For its Aureon FireWire, Terratec has made a choice that you may find either fortunate or unfortunate, depending on your point of view. The choice is that all the sockets for attachments are of the type found in home audio equipment (Hi-Fi systems and the like) and not those found on computers. If you want to connect up to home audio equipment you'll find this handy, but if you use computer equipment or a laptop, you are going to need additional adaptors and cables. For instance, the headphone output and the mike input on the front use 1/4" jacks, and the analog audio inputs and outputs at the back, are for cinch speakers. Although adaptors are supplied to convert 1/4" jacks to 3.5 mm jacks, you will generally need to consider more accessories if you want to plug your speaker system into the FireWire box.

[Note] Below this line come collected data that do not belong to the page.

(* ===== verification/FileService.v ===== *)
(** * The file service (internal/service/files_service.go)

    Listing, uploading, downloading, deleting and unpacking files of the
    server for a user, over the user's own SSH session or over the root
    session.  The SSH and SFTP connections, the local disk, the clock and the
    JSON codec are not under src/: they are the operations of the class
    [FileHost] and the codecs. *)

From S2P Require Import Prelude GoStrings Float64 Errors Entity SessionRepo Exec GoPath Shell.

Open Scope Z_scope.

(** ** Data *)

(** What [os.FileInfo] tells of an entry; [Sys] is nil, an [*sftp.FileStat]
    with the owner, or something else. *)
Inductive sys_info : Type := SysNil | SysOther | SysStat (uid : Z).
Record file_info : Type := mkInfo {
  fi_Name : string; fi_Size : Z; fi_ModTime : Z; fi_IsDir : bool; fi_Sys : sys_info
}.

(** [*ssh.UserSession] as the service sees it. *)
Record file_session (C : Type) : Type := mkFileSession {
  fs_Username : string; fs_Client : option C
}.
Arguments mkFileSession {C}.
Arguments fs_Username {C}.
Arguments fs_Client {C}.

Module FileListRequest.
Record FileListRequest : Type := mkFileListRequest {
  Path : string; Keyword : string; Page : Z; PageSize : Z
}.
End FileListRequest.
Notation FileListRequest := FileListRequest.FileListRequest.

As far as analog input goes, the FireWire box offers three choices: mic, line and phono. Unfortunately, these inputs cannot be mixed or edited; you have to choose the one you want to use, and your selection is indicated by an LED diode on the front. The mic input on the front has a potentiometer for controlling gain and a peak indicator, showing saturation at the preamp stage. It can thus be of genuine use, unlike that on a basic sound card. On the other hand, it has no phantom power, so you will need to choose your mike carefully as a result. The line input, at the back, is for two cinch speakers. The input is paired with a phono input that also requires cinch speakers, and that can be linked directly to a turntable for vinyl disks equipped with a cell with a mobile magnet. This means there is preamplification with RIAA correction. For attaching the turntable, including a ground, Terratec provides a sort of cinch/cinch adaptor with an earthed plug. Frankly, we would very much have preferred an earthed socket on the card, as this solution looks rather clunky and makeshift.

Where digital is concerned, the situation is very simple because there are only two TOSLINK connectors, providing a single optical digital input and output. Obviously, it's unfortunate that no coaxial links were provided, as not all the equipment you might want to attach is fitted with optical connectors. True, optical links have the advantage of providing perfect galvanic insulation, which can prevent a lot of the problems that arise when you mix equipment of different origins (such as computers, home audio/video, etc).